Shadows, Songs of Nat King Cole
(Sony / Okeh) août 2015
"If I see an undesirable person in the neighborhood, I'll be the first to complain…"
La rencontre entre le chanteur Britannique aux multiples vies (du rock au blues avec The Hoax en passant par le jazz avec Eric Legnini) à la voix de baryton et Nathaniel Adams Coles, alias Nat King Cole, pianiste et chanteur légendaire était une évidence tellement l’univers folk, soul ou blues d’Hugh Coltman est proche de celle du crooner américain. Il faut aussi dire que la musique de Nat King Cole était présente chez lui pendant sa jeunesse, grâce à sa mère, qui l’écoutait souvent et qui lui a transmis la passion pour ce genre de musique.
Nat King Cole est parmi les instigateurs du trio piano-guitare-contrebasse, ensemble qu’il arrivait à faire swinguer même avec l’absence de batterie, et l’un des pères du cool jazz, une vision californienne de cette musique, plus soft, détendue, éloignée de la version toute en tension et en rapidité de New York et que l’on retrouvera plus tard chez Art Tatum, Oscar Peterson…
Nat King Cole était un chanteur hors pair, un véritable crooner. C’était la classe, une certaine idée de l’élégance, un timbre de voix, un sens du rythme, tout ce que l’on retrouve dans ce disque hommage au maître. Entouré d’excellents musiciens, Eric Legnini aux claviers (pianos, Wurlitzer, Fender Rhodes et Farfisa), le saxophoniste Pierrick Pédron, le guitariste Misja Fitzgerald Michel, Hugh Coltman la joue tout en sobriété, tout en velours et en rondeur… Un choix esthétique mûrement réfléchi puisqu’il décide de révéler, d’exprimer les ombres qui se cachent chez Cole. Ce choix découle d’une interrogation : comment Nat King Cole a-t-il pu connaître un succès aussi phénoménal, être l’un des premiers afro-américains à animer une émission à la télé, à vendre des millions de disques alors même que sévissait la ségrégation et où les artistes noirs vivaient dans la précarité et la marginalité ?
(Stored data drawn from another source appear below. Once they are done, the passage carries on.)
(** The contest number of the most recent row of the history that holds
    [n]; [None] when no row does. *)
Fixpoint ultima_aparicao (n : Z) (df : DataFrame) : option Z :=
  match df with
  | [] => None
  | r :: df' =>
      match ultima_aparicao n df' with
      | Some c => Some c
      | None => if bool_decide (n ∈ BOLAS r) then Some (CONCURSO r) else None
      end
  end.

(** The binary64 fraction [k / n] is above the upper end of the window
    of a zero odd ratio. *)
Definition fracao_positiva (k n : Z) : bool :=
  negb (float_of_int k / float_of_int n <=? 0 * f1_2)%float.

(** The fraction of odd numbers of a combination, in binary64. *)
Definition fracao_impares (comb : list Z) : float :=
  (float_of_int (conta_impares comb) / float_of_int (Z.of_nat (length comb)))%float.

(** A history of one draw of even numbers (historical odd ratio zero), a
    random stream, and the six even numbers generated from them with the
    focus on frequent numbers. *)
Definition historico_um_sorteio : DataFrame :=
  [ {| CONCURSO := 1; BOLAS := [2; 4; 6; 8; 10; 12]; CONCURSO_int64 := I |} ].

Definition fluxo_quadrados : rng := fun i => (i * i + 1)%nat.

Definition aposta_pares : list Z := [2; 6; 36; 38; 44; 56].

(** History of two draws with a single odd number among the twelve drawn:
    the historical odd ratio is 1/12. *)
Definition historico_pares : DataFrame :=
  [ {| CONCURSO := 1; BOLAS := [2; 4; 6; 8; 10; 12]; CONCURSO_int64 := I |};
    {| CONCURSO := 2; BOLAS := [1; 14; 16; 18; 20; 22]; CONCURSO_int64 := I |} ].

(** The state of the generator after [n] turns of a loop that all ended in
    [continue], from the state [g]; [None] when one of these turns
    returns or raises.  [t] is one turn of the loop. *)
Fixpoint rejeitadas (t : M (option (list Z))) (n : nat) (g : rng) : option rng :=
  match n with
  | O => Some g
  | S n' =>
      match t g with
      | Ok None g' => rejeitadas t n' g'
      | _ => None
      end
  end.

(** Both quotas are computed, and neither is negative. *)
Definition cotas_validas (r : exn + (Z * Z)) : bool :=
  match r with
  | inr (n_freq, n_atra) => (0 <=? n_freq) && (0 <=? n_atra)
  | inl _ => false
  end.


(** ** The rest of the program: dated histories and [main] *)

(** A calendar date, as [DATA_DO_SORTEIO] holds it after loading. *)
Record data : Type := { ano : Z; mes : Z; dia : Z }.

(** One row of the loaded table: the date of the draw beside the columns
    the statistics read. *)
Record linha : Type := { DATA_DO_SORTEIO : data; SORTEIO : sorteio }.

(** The test of [filtrar_mega_da_virada] on one row. *)
Definition da_virada (l : linha) : bool :=
  (mes (DATA_DO_SORTEIO l) =? 12) && (dia (DATA_DO_SORTEIO l) =? 31)
  && (2008 <=? ano (DATA_DO_SORTEIO l)).

Definition filtrar_mega_da_virada (df : list linha) : list linha :=
  List.filter da_virada df.

(** The prompt loop of [main] for the count: each turn reads one line;
    [int] is Python's conversion, [None] where it raises (the bare
    [except] then asks again).  The loop ends on the first line that
    converts to a number of 6..15; [None] is the [EOFError] of [input] at
    the end of the input. *)
Fixpoint pedir_qtd_numeros (int : string -> option Z) (entradas : list string)
    : option (Z * list string) :=
  match entradas with
  | [] => None
  | e :: resto =>
      match int e with
      | Some qtd_numeros =>
          if (6 <=? qtd_numeros) && (qtd_numeros <=? 15)
          then Some (qtd_numeros, resto)
          else pedir_qtd_numeros int resto
      | None => pedir_qtd_numeros int resto
      end
  end.

(** The focus [main] derives from the answer to its last question. *)
Definition foco_aposta (foco_opcao : string) : string :=
  if String.eqb foco_opcao "1" then "frequentes"
  else if String.eqb foco_opcao "2" then "atrasados"
  else "equilibrado".

(** What [main] does with the loaded table [df_completo] and the lines
    typed by the user, up to the generated bet: the choice of the
    history, the count, the statistics, the question about the charts
    (whose answer changes nothing here), the focus and the call of
    [gerar_aposta].  [None] stands for the two ends without a bet: no
    Mega da Virada draw in the table, or the input running out. *)
Definition main (int : string -> option Z) (fuel : nat) (df_completo : list linha)
    (entradas : list string) : M (option (list Z)) :=
  match entradas with
  | [] => ret None
  | opcao :: entradas1 =>
      let df_filtrado :=
        if String.eqb opcao "1" then filtrar_mega_da_virada df_completo
        else df_completo in
      if String.eqb opcao "1" && bool_decide (df_filtrado = []) then ret None
      else
        match pedir_qtd_numeros int entradas1 with
        | None => ret None
        | Some (qtd_numeros, entradas2) =>
            let df := map SORTEIO df_filtrado in
            let freq_numeros := calcular_frequencia_numeros df in
            let atraso_numeros := calcular_atraso_numeros df in
            let prop_impares_hist := proporcao_impares_pares df in
            match entradas2 with
            | plotar :: foco_opcao :: _ =>
                aposta_gerada <- gerar_aposta fuel df freq_numeros atraso_numeros
                                   qtd_numeros prop_impares_hist
                                   (foco_aposta foco_opcao) ;;
                ret (Some aposta_gerada)
            | _ => ret None
            end
        end
  end.

(** ** Further vocabulary *)

(** [sum(s.values)] *)
Definition soma_serie (s : Series Z) : Z := foldr Z.add 0 (map snd s).

(** All the drawn numbers of a history, row after row. *)
Definition numeros_sorteados (df : DataFrame) : list Z := concat (map BOLAS df).

(** How many times [n] was drawn. *)
Definition ocorrencias (n : Z) (df : DataFrame) : Z :=
  Z.of_nat (length (filter (fun x => x = n) (numeros_sorteados df))).

(** A history in ascending order of contest number. *)
Definition concursos_crescentes (df : DataFrame) : Prop :=
  StronglySorted (fun r1 r2 => CONCURSO r1 < CONCURSO r2) df.

(** A pool holds [k] of the numbers of a list. *)
Definition quantos_de (pool l : list Z) : nat :=
  length (filter (fun x => x ∈ pool) l).

(** A small conversion for the examples: the decimal numerals of 0..20. *)
Definition int_exemplo (s : string) : option Z :=
  (fun r => Z.of_nat (fst r)) <$>
    list_find (fun t => t = s)
      ["0"; "1"; "2"; "3"; "4"; "5"; "6"; "7"; "8"; "9"; "10"; "11"; "12";
       "13"; "14"; "15"; "16"; "17"; "18"; "19"; "20"].

Definition tabela_exemplo : list linha :=
  [ {| DATA_DO_SORTEIO := {| ano := 2007; mes := 12; dia := 31 |};
       SORTEIO := {| CONCURSO := 930; BOLAS := [3; 11; 20; 35; 44; 51]; CONCURSO_int64 := I |} |};
    {| DATA_DO_SORTEIO := {| ano := 2009; mes := 12; dia := 31 |};
       SORTEIO := {| CONCURSO := 1140; BOLAS := [10; 27; 40; 46; 49; 58]; CONCURSO_int64 := I |} |};
    {| DATA_DO_SORTEIO := {| ano := 2010; mes := 6; dia := 30 |};
       SORTEIO := {| CONCURSO := 1192; BOLAS := [1; 5; 6; 27; 42; 59]; CONCURSO_int64 := I |} |};
    {| DATA_DO_SORTEIO := {| ano := 2010; mes := 12; dia := 31 |};
       SORTEIO := {| CONCURSO := 1245; BOLAS := [2; 10; 34; 37; 43; 50]; CONCURSO_int64 := I |} |} ].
Faut-il rappeler également que Cole a été victime de nombreux actes racistes ? Notamment en 1948, il est alors l'un des premiers Noirs à s'installer à Hancock Park, quartier très huppé de Los Angeles. Le Ku Klux Klan, encore très actif en Californie à cette époque, plante une croix en feu dans son jardin. Suite à cet incident honteux, l'association des propriétaires de Hancock Park déclare qu'elle ne souhaite pas de personnes indésirables dans le quartier. "Moi non plus", répond le musicien. "Et si je vois une personne indésirable dans le quartier, je serai le premier à m'en plaindre". Pire encore, il est agressé sur scène par trois membres du North Alabama Citizens Council lors d'un concert dans l'Alabama en 1956. C'est le dernier concert qu'il donnera dans le Sud des Etats-Unis. Le répertoire de Nat King Cole est donc loin d’être lisse et cache nombre de fêlures transcrites ici avec un certain chic par le chanteur Anglais.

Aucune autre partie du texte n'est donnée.